--- PROBLEM ---
Once the line with "intros Hok Hcl. unfold _finish_target." is found in the entries below, repeat it and each following line exactly, up to and including the line with "pose proof (ok_targets _ _ _ _ Hok) as Htg.". Add no other lines.

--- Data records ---
- Opening Delimiter -

Lemma ok_fail (s : system) c error : ok s → ok (with_db s (_fail_target (s_db s) c error)).
Proof.
  intros Hok. unfold _fail_target. destruct (target_held _ _) as [t|] eqn:Hh; [|by destruct s].
  pose proof (held_started _ _ _ _ (ok_targets _ _ _ _ Hok) Hh) as Hst.
  assert (advances (g_targets (s_db s)) (cl_id c) t
            (failed_row (s_db s) t (tg_attempts (cl_row c)) error)) as Had.
  { eapply held_advances; [apply Hok|done|done|by apply failed_row_ok|exact Hst]. }
  unfold with_db. eapply ok_advance; try done; cbn; [|by left].
  eapply advance_checkpointed; [done|apply Hok|done].
Qed.

(** ** The front of a repository *)

(** A started target that is not complete is behind every started one. *)
Lemma behind_started commits (targets : gmap Z target) i j t u :
  targets_ok place history0 commits targets →
  targets !! i = Some t → tg_state t ≠ GComplete → started t →
  targets !! j = Some u → started u → tg_repository u = tg_repository t →
  j = i ∨ position_before (tg_position u) (tg_position t) = true ∧ tg_state u = GComplete.
Proof.
  intros Hok Ht Hnc Hst Hu Hsu Hr.
  destruct (position_total (tg_position u) (tg_position t)) as [E|[Hp|Hp]].
  - left. injection E as _ E. by eapply (to_unique _ _ _ _ Hok).
  - right. split; [done|]. apply (to_front _ _ _ _ Hok _ _ _ _ Hu Ht Hst). by split.
  - destruct Hnc. apply (to_front _ _ _ _ Hok _ _ _ _ Ht Hu Hsu). by split.
Qed.

Lemma ok_finish (s : system) token c m :
  ok s → s_claims s !! token = Some (c, Some m) →
  ok (with_db s (_finish_target st (s_db s) c m).1).
Proof.
  intros Hok Hcl. unfold _finish_target.
  destruct (target_held _ _) as [t|] eqn:Hh; [|by destruct s]. cbn [fst].
  pose proof (held_started _ _ _ _ (ok_targets _ _ _ _ Hok) Hh) as Hst.
  pose proof (ok_targets _ _ _ _ Hok) as Htg.
  assert (advances (g_targets (s_db s)) (cl_id c) t (finished_row (s_db s) t m)) as Had.
  { eapply held_advances; [done|done|done|by apply finished_row_ok|exact Hst]. }
  apply target_held_spec in Hh as (Ht & Hproc & _ & _).
  destruct (ok_claims _ _ _ _ Hok _ _ _ Hcl) as (_ & t0 & Ht0 & Hsame & _). simplify_eq.
  destruct Hsame as (E1 & E2 & E3 & E4 & _).
  unfold with_db. eapply ok_advance; try done; cbn; [by eauto 10| |by left].
  intros j u' Hu' Hcu. destruct (advanced_row _ _ _ _ Had _ _ Hu') as (u & Hu & Hsu & _ & Hcase).
  assert (tg_repository u' = tg_repository u) as Hru by (destruct Hsu as (_ & _ & _ & ? & _); congruence).
  destruct (decide (tg_repository u = tg_repository (cl_row c))) as [Hr|Hr].
  - eexists _, (cl_id c), (finished_row (s_db s) t m).
    rewrite Hru, Hr, lookup_insert_eq, lookup_insert_eq. split_and!; [done|done|done|done| |].
    { cbn. unfold tg_position. cbn. congruence. }
    destruct Hcase as [(-> & -> & ->)|[Hne ->]]; [by left|].
    destruct (behind_started _ _ (cl_id c) j t u Htg) as [->|[Hp _]]; try done; [congruence| | |].
    + apply (ro_started _ (to_row _ _ _ _ Htg _ _ Hu)). congruence.
    + congruence.
    + right. split; [cbn; congruence|exact Hp].
  - destruct Hcase as [(-> & -> & ->)|[Hne ->]]; [by destruct Hr|].
    destruct (ok_states _ _ _ _ Hok _ _ Hu Hcu) as (row & j2 & v & H1 & H2 & H3 & H4).
    exists row, j2, v. rewrite lookup_insert_ne by congruence. split; [done|].
    rewrite lookup_insert_ne; [done|]. intros <-. simplify_eq. congruence.
Qed.

(** ** Writing *)

Lemma publishes_id (targets : gmap Z target) commits k i c :
  targets_ok place history0 commits targets → publishes targets k i c →
  ∃ t, targets !! i = Some t ∧ tg_repository t = k ∧ started t ∧ id_of c = uuid_str (tg_commit t).
Proof.
  intros Hok (t & Ht & Hk & Hst & parent & ->). exists t. split_and!; [done..|].
  rewrite id_of_reparent. unfold id_of. by rewrite (pl_payload _ _ _ _ (to_planned _ _ _ _ Hok _ _ Ht)).
Qed.

Section Write.
Context (commits : gmap Z (CurationCommit Header Change)) (targets : gmap Z target).
Context (claims : gmap Z (claim_t * option Manifest)) (r : R) (k : string).
Context (pub : list Z) (cs : list (Commit Header Change)) (i : Z) (t : target).
Hypothesis Huuid : ∀ c, is_Some (commits !! c) → is_uuid c.
Hypothesis Hok : targets_ok place history0 commits targets.
Hypothesis Hpj : projected targets claims r k pub cs.
Hypothesis Ht : targets !! i = Some t.
Hypothesis Hk : tg_repository t = k.
Hypothesis Hnc : tg_state t ≠ GComplete.
Hypothesis Hst : started t.

Lemma published_started j : j ∈ pub →
  ∃ u, targets !! j = Some u ∧ tg_repository u = k ∧ started u.
Proof.
  intros Hj. destruct (Forall2_elem_l _ _ _ _ (pj_publishes _ _ _ _ _ _ _ Hpj) Hj)
    as (c & _ & u & Hu & Hku & Hsu & _). eauto.
Qed.

Lemma published_behind j : j ∈ pub → j ≠ i → earlier targets j i.
Proof.
  intros Hj Hne. destruct (published_started _ Hj) as (u & Hu & Hku & Hsu).
  destruct (behind_started _ _ _ _ _ _ Hok Ht Hnc Hst Hu Hsu) as [|[Hp _]]; [congruence|done|].
  exists u, t. done.
Qed.

(** A published target that is not complete is the last one. *)
Lemma published_last : i ∈ pub →
  last_id None (history0 k ++ cs) = Some (uuid_str (tg_commit t)).
Proof.
  intros (l1 & l2 & Hpub)%list_elem_of_split.
  pose proof (pj_sorted _ _ _ _ _ _ _ Hpj) as Hs. rewrite Hpub in Hs.
  assert (l2 = []) as Hl2.
  { destruct l2 as [|j l2]; [done|exfalso].
    assert (earlier targets i j) as (a & b & Ha & Hb & Hp).
    { clear -Hs. induction l1 as [|x l1 IH]; cbn in Hs; apply StronglySorted_inv in Hs as [Hs Hall]; auto.
      by inversion Hall. }
    assert (j ∈ pub) as Hj by (rewrite Hpub; set_solver).
    destruct (decide (j = i)) as [->|Hne]; [simplify_eq; apply position_before_lt in Hp; lia|].
    destruct (published_behind _ Hj Hne) as (a' & b' & Ha' & Hb' & Hp'). simplify_eq.
    rewrite position_before_lt in Hp, Hp'. lia. }
  pose proof (pj_publishes _ _ _ _ _ _ _ Hpj) as Hf. rewrite Hpub, Hl2 in Hf.
  apply Forall2_app_inv_l in Hf as (cs1 & cs2 & _ & H2 & ->).
  inversion H2 as [|? c ? ? Hc H3]; subst. inversion H3; subst.
  rewrite app_assoc, last_id_app. cbn.
  destruct (publishes_id _ _ _ _ _ Hok Hc) as (u & Hu & _ & _ & ->). by simplify_eq.
Qed.

(** A target not yet published is new to the log. *)
Lemma unpublished_new : (i ∉ pub) → uuid_str (tg_commit t) ∉ id_of <$> history0 k ++ cs.
Proof.
  intros Hi Hin. rewrite fmap_app, elem_of_app in Hin. destruct Hin as [Hin|Hin].
  { eapply (pl_new _ _ _ _ (to_planned _ _ _ _ Hok _ _ Ht)). by rewrite Hk. }
  apply list_elem_of_fmap in Hin as (c & Hc & Hin).
  destruct (Forall2_elem_r _ _ _ _ (pj_publishes _ _ _ _ _ _ _ Hpj) Hin) as (j & Hj & Hpub).
  destruct (publishes_id _ _ _ _ _ Hok Hpub) as (u & Hu & Hku & _ & Eu).
  rewrite Eu in Hc. apply uuid_str_inj in Hc.
  - apply Hi. replace i with j; [done|]. eapply (to_unique _ _ _ _ Hok); [done..|congruence].
  - apply Huuid, (pl_commit _ _ _ _ (to_planned _ _ _ _ Hok _ _ Ht)).
  - apply Huuid, (pl_commit _ _ _ _ (to_planned _ _ _ _ Hok _ _ Hu)).
Qed.

Lemma published_append : (i ∉ pub) → StronglySorted (earlier targets) (pub ++ [i]).
Proof.
  intros Hi. pose proof (pj_sorted _ _ _ _ _ _ _ Hpj) as Hs.
  assert (∀ j, j ∈ pub → earlier targets j i) as Hall.
  { intros j Hj. apply published_behind; [done|]. by intros ->. }
  clear -Hs Hall. induction Hs as [|a l Hl IH Ha]; cbn; [by repeat constructor|].
  constructor; [apply IH; set_solver|]. apply Forall_app. split; [done|].
  constructor; [apply Hall; left|constructor].
Qed.

End Write.

Lemma uuid_has_id commits (t : target) : planned_ok place history0 commits t → has_id (tg_payload t).
Proof. intros [_ Hp _ _]. exists (uuid_str (tg_commit t)). split; [done|]. apply uuid_str_proper. Qed.

(** Publishing the claimed target: the log, with or without a new commit,
    still holds the started targets in order. *)
Lemma write_projected commits (targets : gmap Z target) claims (r r' : R) k pub cs token c h m t stamp :
  (∀ x, is_Some (commits !! x) → is_uuid x) → targets_ok place history0 commits targets →
  projected targets claims r k pub cs →
  claims !! token = Some (c, h) → cl_token c = token →
  targets !! cl_id c = Some t → same_target (cl_row c) t → tg_repository t = k →
  tg_state t = GProcessing → tg_token t = Some token →
  log_writable st (log_target (cl_row c)) stamp r →
  log_write st (log_target (cl_row c)) stamp r = (r', Ok m) →
  ∃ pub' cs', projected targets (<[token := (c, Some m)]> claims) r' k pub' cs'.
Proof.
  intros Huuid Hok Hpj Hcl Htok Ht Hsame Hk Hproc Htk Hwr Hw.
  pose proof (to_planned _ _ _ _ Hok _ _ Ht) as Hpl.
  assert (tg_payload (cl_row c) = tg_payload t) as Hpay by apply Hsame.
  assert (has_id (lt_payload (log_target (cl_row c)))) as Hid.
  { cbn. rewrite Hpay. by eapply uuid_has_id. }
  assert (id_of (lt_payload (log_target (cl_row c))) = uuid_str (tg_commit t)) as Hidof.
  { cbn. rewrite Hpay. unfold id_of. by rewrite (pl_payload _ _ _ _ Hpl). }
  assert (tg_state t ≠ GComplete) as Hnc by congruence.
  assert (started t) as Hst by (apply (ro_started _ (to_row _ _ _ _ Hok _ _ Ht)); congruence).
  assert (∀ pub' : list Z, cl_id c ∈ pub' → (∀ j, j ∈ pub → j ∈ pub') → ∀ token2 c2 m2,
    <[token := (c, Some m)]> claims !! token2 = Some (c2, Some m2) →
    tg_repository (cl_row c2) = k → cl_id c2 ∈ pub') as Hwritten.
  { intros pub' Hin Hsub token2 c2 m2 [[<- [= <- <-]]|[_ H]]%lookup_insert_Some Hr; [done|].
    by eapply Hsub, pj_written. }
  assert (∀ n, commit_count m = n → ∀ token2 c2 m2 u,
    <[token := (c, Some m)]> claims !! token2 = Some (c2, Some m2) →
    targets !! cl_id c2 = Some u → tg_repository u = k → tg_state u = GProcessing →
    tg_token u = Some token2 → commit_count m2 = n) as Hcount.
  { intros n Hn token2 c2 m2 u H2 Hu Hku Hpu Htu.
    assert (started u) as Hsu by (apply (ro_started _ (to_row _ _ _ _ Hok _ _ Hu)); congruence).
    destruct (behind_started _ _ _ _ _ _ Hok Ht Hnc Hst Hu Hsu) as [E|[_ ?]]; [congruence| |congruence].
    rewrite E in Hu. simplify_eq. rewrite lookup_insert_eq in H2. by simplify_eq. }
  destruct (decide (cl_id c ∈ pub)) as [Hin|Hout].
  - destruct (log_write_again _ _ _ _ _ _ _ (pj_history _ _ _ _ _ _ _ Hpj) Hid Hw) as [Hh Hn].
    { rewrite Hidof. by eapply published_last. }
    exists pub, cs. destruct Hpj. split; [done..|by apply Hwritten|by apply Hcount].
  - destruct (log_write_new _ _ _ _ _ _ _ (pj_history _ _ _ _ _ _ _ Hpj) Hid Hwr Hw) as [Hh Hn].
    { rewrite Hidof. by eapply unpublished_new. }
    rewrite <-app_assoc in Hh, Hn. eexists (pub ++ [cl_id c]), _. split.
    + exact Hh.
    + apply Forall2_app; [apply Hpj|]. constructor; [|constructor].
      exists t. split_and!; [done..|]. eexists. cbn. by rewrite Hpay.
    + by eapply published_append.
    + intros j u Hu Hku Hc. apply elem_of_app. left. by eapply (pj_complete _ _ _ _ _ _ _ Hpj).
    + apply Hwritten; set_solver.
    + by apply Hcount.
Qed.

(** A claim of another repository says nothing about this log. *)
Lemma other_projected (targets : gmap Z target) claims (r : R) k pub cs token c h :
  projected targets claims r k pub cs → tg_repository (cl_row c) ≠ k →
  (∀ t, targets !! cl_id c = Some t → tg_repository t ≠ k) →
  projected targets (<[token := (c, h)]> claims) r k pub cs.
Proof.
  intros [H1 H2 H3 H4 H5 H6] Hne Hne'. split; [done..| |].
  - intros tok c2 m [[<- [= <- ->]]|[_ H]]%lookup_insert_Some Hr; [done|by eapply H5].
  - intros tok c2 m u [[<- [= <- ->]]|[_ H]]%lookup_insert_Some Hu Hr; [by destruct (Hne' u)|by eapply H6].
Qed.

Lemma ok_write (s : system) token c h stamp d' res :
  ok s → s_claims s !! token = Some (c, h) →
  write_environment st true (s_db s) c stamp →
  write_target st (s_db s) (cl_row c) stamp = (d', res) →
  ok (mkSystem d' (s_plans s)
        (<[token := (c, match res with Ok m => Some m | Err _ => h end)]> (s_claims s))).
Proof.
  intros Hok Hcl [Hwr Hheld] Hw. destruct (Hheld eq_refl) as [t Ht]. clear Hheld.
  apply target_held_spec in Ht as (Ht & Hproc & _ & Htk).
  destruct (ok_claims _ _ _ _ Hok _ _ _ Hcl) as (Htok & t0 & Ht0 & Hsame & _). simplify_eq.
  set (k := tg_repository t).
  assert (place k = (tg_source (cl_row c), tg_creator_dir (cl_row c))) as Hplace.
  { unfold k. rewrite <-(pl_place _ _ _ _ (to_planned _ _ _ _ (ok_targets _ _ _ _ Hok) _ _ Ht)).
    destruct Hsame as (_ & _ & _ & _ & -> & -> & _). done. }
  assert (tg_repository (cl_row c) = k) as Hk by apply Hsame.
  unfold write_target in Hw.
  destruct (_repository_path st (tg_source (cl_row c)) (tg_creator_dir (cl_row c))) as [p|e] eqn:Hp.
  2: { injection Hw as <- <-. rewrite insert_id by done. by destruct s. }
  destruct (log_write st (log_target (cl_row c)) stamp (repo_at (s_db s) p)) as [r res'] eqn:Hlw.
  injection Hw as <- <-.
  assert (located st place k p) as Hloc by (unfold located; by rewrite Hplace).
  destruct (ok_repos _ _ _ _ Hok _ _ Hloc) as (pub & cs & Hpj).
  assert (∃ pub' cs', projected (g_targets (s_db s))
    (<[cl_token c := (c, match res' with Ok m => Some m | Err _ => h end)]> (s_claims s)) r k pub' cs') as Hnew.
  { destruct res' as [m|e].
    - eapply write_projected; [apply Hok|apply Hok|exact Hpj|done..|by apply Hwr|exact Hlw].
    - rewrite insert_id by done. exists pub, cs. destruct Hpj. split; [|done..].
      by eapply log_write_error. }
  split; cbn; try apply Hok.
  - intros tok c2 h2 [[<- [= <- <-]]|[_ H]]%lookup_insert_Some; [split; [done|]|by eapply ok_claims].
    destruct (ok_claims _ _ _ _ Hok _ _ _ Hcl) as [_ ?]. done.
  - intros k' p' Hloc'. unfold repo_at. cbn. destruct (decide (k' = k)) as [->|Hne].
    + assert (p' = p) as -> by (unfold located in *; congruence).
      rewrite lookup_insert_eq. exact Hnew.
    + rewrite lookup_insert_ne by (intros <-; apply Hne; eapply located_inj; eauto).
      destruct (ok_repos _ _ _ _ Hok _ _ Hloc') as (pub' & cs' & Hpj'). exists pub', cs'.
      apply other_projected; [done|congruence|]. intros u Hu. simplify_eq. by apply not_eq_sym.
Qed.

- Closing Delimiter -

--- RESULT ---
  intros Hok Hcl. unfold _finish_target.
  destruct (target_held _ _) as [t|] eqn:Hh; [|by destruct s]. cbn [fst].
  pose proof (held_started _ _ _ _ (ok_targets _ _ _ _ Hok) Hh) as Hst.
  pose proof (ok_targets _ _ _ _ Hok) as Htg.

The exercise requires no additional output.